» Problem details
The required output is the lines below from the line containing "set_promises (settle p (Resolved" to the line containing "Definition new_promise (o", inclusive, retyped exactly. No other lines belong in it.
____
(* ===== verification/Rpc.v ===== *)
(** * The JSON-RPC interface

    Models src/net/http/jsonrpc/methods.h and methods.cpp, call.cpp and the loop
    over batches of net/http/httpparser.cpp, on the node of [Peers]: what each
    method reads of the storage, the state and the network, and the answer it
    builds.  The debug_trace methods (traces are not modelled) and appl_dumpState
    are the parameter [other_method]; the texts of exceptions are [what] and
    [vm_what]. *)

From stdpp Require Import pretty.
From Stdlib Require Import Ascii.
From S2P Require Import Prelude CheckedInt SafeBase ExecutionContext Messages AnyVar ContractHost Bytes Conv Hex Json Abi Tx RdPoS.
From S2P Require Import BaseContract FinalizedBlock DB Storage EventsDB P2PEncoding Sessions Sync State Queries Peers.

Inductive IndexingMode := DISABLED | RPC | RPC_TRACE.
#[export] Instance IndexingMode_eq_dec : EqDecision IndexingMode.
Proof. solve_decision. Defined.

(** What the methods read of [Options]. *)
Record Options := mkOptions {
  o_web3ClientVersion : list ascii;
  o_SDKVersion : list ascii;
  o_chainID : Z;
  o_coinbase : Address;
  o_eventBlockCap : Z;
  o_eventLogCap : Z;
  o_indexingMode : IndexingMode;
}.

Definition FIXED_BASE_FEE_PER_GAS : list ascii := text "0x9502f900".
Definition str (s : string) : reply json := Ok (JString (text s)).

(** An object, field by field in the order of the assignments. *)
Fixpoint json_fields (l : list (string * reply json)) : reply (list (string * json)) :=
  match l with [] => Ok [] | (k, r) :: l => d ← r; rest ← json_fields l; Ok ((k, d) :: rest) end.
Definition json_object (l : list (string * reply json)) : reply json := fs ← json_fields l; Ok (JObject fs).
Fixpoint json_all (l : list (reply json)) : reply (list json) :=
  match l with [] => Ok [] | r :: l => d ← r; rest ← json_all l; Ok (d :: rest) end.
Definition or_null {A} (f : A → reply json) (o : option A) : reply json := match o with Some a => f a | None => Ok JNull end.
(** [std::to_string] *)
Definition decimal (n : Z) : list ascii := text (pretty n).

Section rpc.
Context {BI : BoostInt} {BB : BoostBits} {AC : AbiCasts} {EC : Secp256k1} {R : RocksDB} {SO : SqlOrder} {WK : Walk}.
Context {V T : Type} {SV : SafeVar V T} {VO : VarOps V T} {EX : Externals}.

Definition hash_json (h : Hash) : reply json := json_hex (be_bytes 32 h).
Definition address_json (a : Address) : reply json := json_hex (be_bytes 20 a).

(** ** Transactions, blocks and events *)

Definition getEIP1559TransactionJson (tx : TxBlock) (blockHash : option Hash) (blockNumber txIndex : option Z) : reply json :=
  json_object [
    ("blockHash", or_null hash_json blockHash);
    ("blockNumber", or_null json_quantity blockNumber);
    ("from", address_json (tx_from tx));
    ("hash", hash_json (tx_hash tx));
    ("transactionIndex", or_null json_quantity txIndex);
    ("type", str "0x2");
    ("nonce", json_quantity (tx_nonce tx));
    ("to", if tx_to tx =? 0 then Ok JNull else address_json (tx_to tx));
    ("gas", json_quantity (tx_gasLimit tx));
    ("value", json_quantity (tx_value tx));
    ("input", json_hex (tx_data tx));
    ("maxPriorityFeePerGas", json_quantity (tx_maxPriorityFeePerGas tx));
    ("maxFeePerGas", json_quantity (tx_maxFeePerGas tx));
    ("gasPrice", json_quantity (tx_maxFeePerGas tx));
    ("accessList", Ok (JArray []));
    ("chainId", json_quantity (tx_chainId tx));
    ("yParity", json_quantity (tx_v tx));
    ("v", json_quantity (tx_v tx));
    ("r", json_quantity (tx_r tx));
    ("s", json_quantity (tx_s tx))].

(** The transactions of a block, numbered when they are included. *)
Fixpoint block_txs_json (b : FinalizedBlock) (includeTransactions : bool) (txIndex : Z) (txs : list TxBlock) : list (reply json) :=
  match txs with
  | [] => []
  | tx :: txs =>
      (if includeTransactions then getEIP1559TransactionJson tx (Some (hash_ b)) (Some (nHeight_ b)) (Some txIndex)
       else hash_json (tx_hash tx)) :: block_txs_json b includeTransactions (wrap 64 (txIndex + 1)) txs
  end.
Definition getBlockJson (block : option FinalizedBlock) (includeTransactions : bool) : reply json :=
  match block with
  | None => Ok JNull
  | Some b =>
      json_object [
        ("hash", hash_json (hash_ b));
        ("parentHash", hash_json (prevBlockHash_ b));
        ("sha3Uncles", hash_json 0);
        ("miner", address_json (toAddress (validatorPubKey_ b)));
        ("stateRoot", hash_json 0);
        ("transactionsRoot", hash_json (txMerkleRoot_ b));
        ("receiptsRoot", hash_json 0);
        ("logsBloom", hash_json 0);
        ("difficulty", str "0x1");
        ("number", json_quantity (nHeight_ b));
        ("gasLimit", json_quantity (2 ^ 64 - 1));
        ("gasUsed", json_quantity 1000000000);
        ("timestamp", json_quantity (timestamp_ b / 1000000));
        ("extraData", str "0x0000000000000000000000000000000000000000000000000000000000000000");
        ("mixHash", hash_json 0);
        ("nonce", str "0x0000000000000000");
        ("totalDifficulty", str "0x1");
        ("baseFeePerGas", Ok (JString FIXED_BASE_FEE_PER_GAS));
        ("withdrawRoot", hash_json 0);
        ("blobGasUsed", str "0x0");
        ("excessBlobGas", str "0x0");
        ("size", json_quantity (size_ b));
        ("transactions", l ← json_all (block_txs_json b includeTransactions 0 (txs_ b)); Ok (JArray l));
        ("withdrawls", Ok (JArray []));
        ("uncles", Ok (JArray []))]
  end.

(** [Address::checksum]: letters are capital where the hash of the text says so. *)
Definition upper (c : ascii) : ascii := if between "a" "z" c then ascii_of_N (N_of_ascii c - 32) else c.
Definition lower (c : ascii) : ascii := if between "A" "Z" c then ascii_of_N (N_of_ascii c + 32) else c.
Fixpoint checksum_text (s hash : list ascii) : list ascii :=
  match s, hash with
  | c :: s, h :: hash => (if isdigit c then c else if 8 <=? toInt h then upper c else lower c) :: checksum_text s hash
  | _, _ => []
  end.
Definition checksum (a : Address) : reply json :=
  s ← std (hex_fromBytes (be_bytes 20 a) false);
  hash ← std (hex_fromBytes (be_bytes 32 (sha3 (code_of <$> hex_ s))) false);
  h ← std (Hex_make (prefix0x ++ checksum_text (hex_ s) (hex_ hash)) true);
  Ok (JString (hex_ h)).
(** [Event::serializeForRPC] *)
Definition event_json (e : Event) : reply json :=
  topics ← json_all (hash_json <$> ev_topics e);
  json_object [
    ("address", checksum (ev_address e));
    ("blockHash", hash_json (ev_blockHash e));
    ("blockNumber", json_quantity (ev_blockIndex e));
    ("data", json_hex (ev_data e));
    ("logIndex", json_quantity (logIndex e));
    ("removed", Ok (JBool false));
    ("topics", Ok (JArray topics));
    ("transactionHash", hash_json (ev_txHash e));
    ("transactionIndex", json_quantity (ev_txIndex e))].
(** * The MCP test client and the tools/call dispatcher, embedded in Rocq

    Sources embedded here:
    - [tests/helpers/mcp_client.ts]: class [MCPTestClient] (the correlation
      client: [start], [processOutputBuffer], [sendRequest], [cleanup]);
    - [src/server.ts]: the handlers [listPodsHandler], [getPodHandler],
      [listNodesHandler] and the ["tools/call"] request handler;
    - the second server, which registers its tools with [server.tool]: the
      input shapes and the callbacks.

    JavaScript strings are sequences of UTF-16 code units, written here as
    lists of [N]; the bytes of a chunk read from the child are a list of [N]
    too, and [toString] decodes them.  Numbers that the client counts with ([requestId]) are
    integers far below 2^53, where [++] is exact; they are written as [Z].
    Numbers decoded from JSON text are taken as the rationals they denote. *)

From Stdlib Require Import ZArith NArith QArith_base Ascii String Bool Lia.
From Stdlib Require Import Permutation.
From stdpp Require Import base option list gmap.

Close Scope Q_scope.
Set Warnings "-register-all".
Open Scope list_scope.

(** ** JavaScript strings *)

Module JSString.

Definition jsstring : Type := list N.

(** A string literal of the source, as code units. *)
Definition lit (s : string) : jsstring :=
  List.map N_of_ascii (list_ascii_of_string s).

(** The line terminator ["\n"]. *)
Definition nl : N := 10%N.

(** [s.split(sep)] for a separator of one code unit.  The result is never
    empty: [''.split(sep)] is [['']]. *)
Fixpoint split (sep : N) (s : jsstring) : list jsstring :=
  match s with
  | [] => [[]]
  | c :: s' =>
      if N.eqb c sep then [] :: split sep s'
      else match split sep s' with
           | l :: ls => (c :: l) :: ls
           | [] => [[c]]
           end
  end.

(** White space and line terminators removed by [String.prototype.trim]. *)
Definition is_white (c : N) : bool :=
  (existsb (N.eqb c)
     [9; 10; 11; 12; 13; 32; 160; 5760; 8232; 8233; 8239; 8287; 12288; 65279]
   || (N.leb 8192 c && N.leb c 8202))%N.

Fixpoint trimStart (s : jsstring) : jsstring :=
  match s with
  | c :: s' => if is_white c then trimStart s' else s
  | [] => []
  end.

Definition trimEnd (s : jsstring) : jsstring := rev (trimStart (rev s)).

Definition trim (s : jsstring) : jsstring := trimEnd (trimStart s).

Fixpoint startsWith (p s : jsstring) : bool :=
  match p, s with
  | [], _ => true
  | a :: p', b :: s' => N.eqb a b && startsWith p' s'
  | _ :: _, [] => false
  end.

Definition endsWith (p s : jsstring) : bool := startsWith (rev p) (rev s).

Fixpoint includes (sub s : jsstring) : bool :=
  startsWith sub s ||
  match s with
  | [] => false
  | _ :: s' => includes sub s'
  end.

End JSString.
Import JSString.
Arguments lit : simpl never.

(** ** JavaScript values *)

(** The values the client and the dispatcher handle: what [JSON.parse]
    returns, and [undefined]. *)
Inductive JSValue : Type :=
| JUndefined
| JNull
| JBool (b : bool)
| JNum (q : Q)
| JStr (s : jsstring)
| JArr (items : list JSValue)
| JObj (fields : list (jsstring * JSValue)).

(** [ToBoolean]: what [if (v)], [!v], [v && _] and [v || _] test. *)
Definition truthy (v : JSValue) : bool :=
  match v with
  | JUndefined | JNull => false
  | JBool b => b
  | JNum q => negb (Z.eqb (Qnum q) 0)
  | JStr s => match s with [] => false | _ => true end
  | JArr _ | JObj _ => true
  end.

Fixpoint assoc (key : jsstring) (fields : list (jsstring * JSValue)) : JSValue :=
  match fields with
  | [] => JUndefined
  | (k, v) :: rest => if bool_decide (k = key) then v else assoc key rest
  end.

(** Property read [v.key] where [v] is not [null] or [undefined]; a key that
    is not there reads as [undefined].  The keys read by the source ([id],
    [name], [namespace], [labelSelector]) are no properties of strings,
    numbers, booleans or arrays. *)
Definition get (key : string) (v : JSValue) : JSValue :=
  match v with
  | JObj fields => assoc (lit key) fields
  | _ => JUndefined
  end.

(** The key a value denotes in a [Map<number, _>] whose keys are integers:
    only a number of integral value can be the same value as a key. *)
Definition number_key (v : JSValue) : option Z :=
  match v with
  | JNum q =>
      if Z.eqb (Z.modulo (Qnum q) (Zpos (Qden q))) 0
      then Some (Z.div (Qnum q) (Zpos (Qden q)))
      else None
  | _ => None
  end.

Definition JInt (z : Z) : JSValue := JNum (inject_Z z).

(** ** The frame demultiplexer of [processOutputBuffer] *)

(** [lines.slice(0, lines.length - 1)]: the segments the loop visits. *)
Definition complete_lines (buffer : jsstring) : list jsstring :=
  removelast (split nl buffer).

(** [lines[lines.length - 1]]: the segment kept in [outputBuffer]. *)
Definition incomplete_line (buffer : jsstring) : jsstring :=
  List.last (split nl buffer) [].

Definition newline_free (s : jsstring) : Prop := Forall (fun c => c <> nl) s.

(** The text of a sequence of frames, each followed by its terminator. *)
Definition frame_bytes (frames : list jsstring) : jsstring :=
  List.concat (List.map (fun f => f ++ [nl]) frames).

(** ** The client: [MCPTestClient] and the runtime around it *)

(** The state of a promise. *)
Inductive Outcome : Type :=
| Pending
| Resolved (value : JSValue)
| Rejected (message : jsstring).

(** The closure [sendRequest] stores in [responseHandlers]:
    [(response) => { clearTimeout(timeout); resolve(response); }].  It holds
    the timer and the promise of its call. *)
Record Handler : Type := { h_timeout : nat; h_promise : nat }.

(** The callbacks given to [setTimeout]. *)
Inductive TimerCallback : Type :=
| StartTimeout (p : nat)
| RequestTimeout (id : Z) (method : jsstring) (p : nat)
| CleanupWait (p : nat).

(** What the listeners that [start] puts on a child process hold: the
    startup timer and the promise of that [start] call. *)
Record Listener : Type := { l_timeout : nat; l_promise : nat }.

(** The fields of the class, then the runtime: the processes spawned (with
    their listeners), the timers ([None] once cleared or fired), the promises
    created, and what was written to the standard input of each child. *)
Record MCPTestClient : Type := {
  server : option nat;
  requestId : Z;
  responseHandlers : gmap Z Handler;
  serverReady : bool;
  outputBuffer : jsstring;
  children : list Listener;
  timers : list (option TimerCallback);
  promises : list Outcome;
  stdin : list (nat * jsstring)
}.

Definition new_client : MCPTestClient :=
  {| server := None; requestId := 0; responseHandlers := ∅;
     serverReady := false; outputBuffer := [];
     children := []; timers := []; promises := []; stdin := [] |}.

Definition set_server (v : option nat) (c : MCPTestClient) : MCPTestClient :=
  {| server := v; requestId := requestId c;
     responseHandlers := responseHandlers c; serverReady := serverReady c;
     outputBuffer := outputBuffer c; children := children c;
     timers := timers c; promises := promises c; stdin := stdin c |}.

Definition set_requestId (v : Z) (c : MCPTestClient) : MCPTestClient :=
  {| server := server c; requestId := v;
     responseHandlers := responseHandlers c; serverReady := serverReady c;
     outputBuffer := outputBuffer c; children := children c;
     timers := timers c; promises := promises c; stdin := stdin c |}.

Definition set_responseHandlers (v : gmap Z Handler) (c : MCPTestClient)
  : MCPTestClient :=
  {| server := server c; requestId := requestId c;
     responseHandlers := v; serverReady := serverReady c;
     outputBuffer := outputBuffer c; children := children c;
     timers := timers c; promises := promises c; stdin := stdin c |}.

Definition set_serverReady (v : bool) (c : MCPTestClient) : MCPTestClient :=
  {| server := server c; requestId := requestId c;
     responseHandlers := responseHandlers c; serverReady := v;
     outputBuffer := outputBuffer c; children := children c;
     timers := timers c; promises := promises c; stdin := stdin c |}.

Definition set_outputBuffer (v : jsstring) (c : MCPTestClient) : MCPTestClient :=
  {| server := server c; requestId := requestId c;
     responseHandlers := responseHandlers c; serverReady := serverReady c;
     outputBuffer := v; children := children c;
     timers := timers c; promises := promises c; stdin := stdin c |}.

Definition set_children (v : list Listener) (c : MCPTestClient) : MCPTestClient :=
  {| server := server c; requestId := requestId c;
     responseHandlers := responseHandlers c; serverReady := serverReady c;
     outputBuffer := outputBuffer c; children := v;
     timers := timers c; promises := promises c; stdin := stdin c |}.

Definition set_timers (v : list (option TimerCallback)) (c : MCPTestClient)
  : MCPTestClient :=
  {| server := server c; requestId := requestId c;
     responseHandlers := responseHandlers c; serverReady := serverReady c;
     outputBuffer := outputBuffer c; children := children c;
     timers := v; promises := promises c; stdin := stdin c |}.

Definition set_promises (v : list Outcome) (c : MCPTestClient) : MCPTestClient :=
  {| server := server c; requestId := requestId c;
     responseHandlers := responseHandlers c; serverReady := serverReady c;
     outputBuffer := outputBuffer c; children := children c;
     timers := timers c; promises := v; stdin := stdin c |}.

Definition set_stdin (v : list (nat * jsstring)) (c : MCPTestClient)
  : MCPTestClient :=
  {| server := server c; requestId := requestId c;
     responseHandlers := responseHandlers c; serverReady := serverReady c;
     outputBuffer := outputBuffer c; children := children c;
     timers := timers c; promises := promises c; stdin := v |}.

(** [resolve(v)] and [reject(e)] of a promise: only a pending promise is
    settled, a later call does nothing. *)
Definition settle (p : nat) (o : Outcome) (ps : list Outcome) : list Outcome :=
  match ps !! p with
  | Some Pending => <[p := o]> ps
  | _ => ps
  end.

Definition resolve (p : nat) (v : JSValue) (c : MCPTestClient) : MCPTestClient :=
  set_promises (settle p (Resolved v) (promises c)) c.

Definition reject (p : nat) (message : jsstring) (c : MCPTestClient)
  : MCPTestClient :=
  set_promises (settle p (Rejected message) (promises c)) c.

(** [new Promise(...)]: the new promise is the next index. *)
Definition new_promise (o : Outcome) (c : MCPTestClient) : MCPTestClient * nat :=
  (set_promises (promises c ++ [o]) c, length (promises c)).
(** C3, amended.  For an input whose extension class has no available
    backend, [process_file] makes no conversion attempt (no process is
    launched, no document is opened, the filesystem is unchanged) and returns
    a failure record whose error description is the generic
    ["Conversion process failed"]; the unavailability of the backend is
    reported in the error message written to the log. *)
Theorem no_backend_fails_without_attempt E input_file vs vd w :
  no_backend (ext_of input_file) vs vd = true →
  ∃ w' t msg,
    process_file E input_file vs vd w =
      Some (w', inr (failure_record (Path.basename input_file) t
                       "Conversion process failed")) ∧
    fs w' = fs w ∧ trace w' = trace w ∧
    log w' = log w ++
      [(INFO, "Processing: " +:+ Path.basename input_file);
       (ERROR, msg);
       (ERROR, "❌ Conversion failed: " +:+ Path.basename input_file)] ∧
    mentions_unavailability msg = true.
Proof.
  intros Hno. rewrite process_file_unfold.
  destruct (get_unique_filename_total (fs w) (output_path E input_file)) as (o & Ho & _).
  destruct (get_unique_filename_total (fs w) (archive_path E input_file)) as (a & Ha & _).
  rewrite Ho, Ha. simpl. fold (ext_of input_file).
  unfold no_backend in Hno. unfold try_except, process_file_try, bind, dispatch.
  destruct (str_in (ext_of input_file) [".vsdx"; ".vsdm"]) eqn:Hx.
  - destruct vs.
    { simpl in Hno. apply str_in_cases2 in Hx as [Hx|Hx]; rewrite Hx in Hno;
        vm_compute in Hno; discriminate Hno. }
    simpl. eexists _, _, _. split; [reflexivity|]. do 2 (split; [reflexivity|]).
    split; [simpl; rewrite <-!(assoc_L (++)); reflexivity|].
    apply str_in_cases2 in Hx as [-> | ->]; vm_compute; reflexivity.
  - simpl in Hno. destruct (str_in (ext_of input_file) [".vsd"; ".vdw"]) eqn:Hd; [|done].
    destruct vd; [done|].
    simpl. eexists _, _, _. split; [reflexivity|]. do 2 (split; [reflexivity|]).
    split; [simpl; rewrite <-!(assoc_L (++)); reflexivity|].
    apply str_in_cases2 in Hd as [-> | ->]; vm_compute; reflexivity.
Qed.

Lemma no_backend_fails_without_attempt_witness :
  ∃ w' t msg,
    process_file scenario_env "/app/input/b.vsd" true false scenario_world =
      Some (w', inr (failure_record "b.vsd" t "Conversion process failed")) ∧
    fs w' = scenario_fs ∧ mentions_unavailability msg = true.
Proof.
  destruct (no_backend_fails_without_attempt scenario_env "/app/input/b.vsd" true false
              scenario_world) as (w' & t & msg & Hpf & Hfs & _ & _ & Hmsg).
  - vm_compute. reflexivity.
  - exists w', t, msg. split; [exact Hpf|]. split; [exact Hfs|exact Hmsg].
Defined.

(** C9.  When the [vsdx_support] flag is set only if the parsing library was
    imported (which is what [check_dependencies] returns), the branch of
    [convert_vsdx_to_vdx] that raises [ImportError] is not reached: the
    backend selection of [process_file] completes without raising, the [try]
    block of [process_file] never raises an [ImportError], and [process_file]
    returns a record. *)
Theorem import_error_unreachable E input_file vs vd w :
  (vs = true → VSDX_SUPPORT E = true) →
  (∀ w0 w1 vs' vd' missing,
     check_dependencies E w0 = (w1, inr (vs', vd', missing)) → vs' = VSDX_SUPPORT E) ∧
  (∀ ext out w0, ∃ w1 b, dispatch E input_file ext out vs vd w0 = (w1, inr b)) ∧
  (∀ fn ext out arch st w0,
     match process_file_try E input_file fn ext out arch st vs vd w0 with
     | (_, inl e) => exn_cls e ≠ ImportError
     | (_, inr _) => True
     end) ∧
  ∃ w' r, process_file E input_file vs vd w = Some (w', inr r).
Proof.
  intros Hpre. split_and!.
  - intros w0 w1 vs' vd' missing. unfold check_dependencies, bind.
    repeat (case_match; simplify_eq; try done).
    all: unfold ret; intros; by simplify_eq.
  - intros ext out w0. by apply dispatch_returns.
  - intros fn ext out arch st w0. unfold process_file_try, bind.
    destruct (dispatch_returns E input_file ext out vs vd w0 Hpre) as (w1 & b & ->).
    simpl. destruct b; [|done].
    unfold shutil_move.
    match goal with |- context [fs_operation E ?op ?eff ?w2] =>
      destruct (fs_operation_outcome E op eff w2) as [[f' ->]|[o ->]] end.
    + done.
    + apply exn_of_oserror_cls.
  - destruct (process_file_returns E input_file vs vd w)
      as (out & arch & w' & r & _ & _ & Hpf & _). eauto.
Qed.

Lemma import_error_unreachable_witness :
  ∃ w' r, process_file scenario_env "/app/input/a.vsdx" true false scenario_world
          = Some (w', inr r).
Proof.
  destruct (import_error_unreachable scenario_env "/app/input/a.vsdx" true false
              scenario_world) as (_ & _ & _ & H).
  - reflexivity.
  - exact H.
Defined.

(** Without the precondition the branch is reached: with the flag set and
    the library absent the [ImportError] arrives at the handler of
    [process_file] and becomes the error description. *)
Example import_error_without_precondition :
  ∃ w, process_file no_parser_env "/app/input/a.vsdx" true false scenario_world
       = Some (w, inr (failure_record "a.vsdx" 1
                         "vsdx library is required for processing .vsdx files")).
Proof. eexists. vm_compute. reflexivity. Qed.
____
» Written response
  set_promises (settle p (Resolved v) (promises c)) c.

Definition reject (p : nat) (message : jsstring) (c : MCPTestClient)
  : MCPTestClient :=
  set_promises (settle p (Rejected message) (promises c)) c.

(** [new Promise(...)]: the new promise is the next index. *)
Definition new_promise (o : Outcome) (c : MCPTestClient) : MCPTestClient * nat :=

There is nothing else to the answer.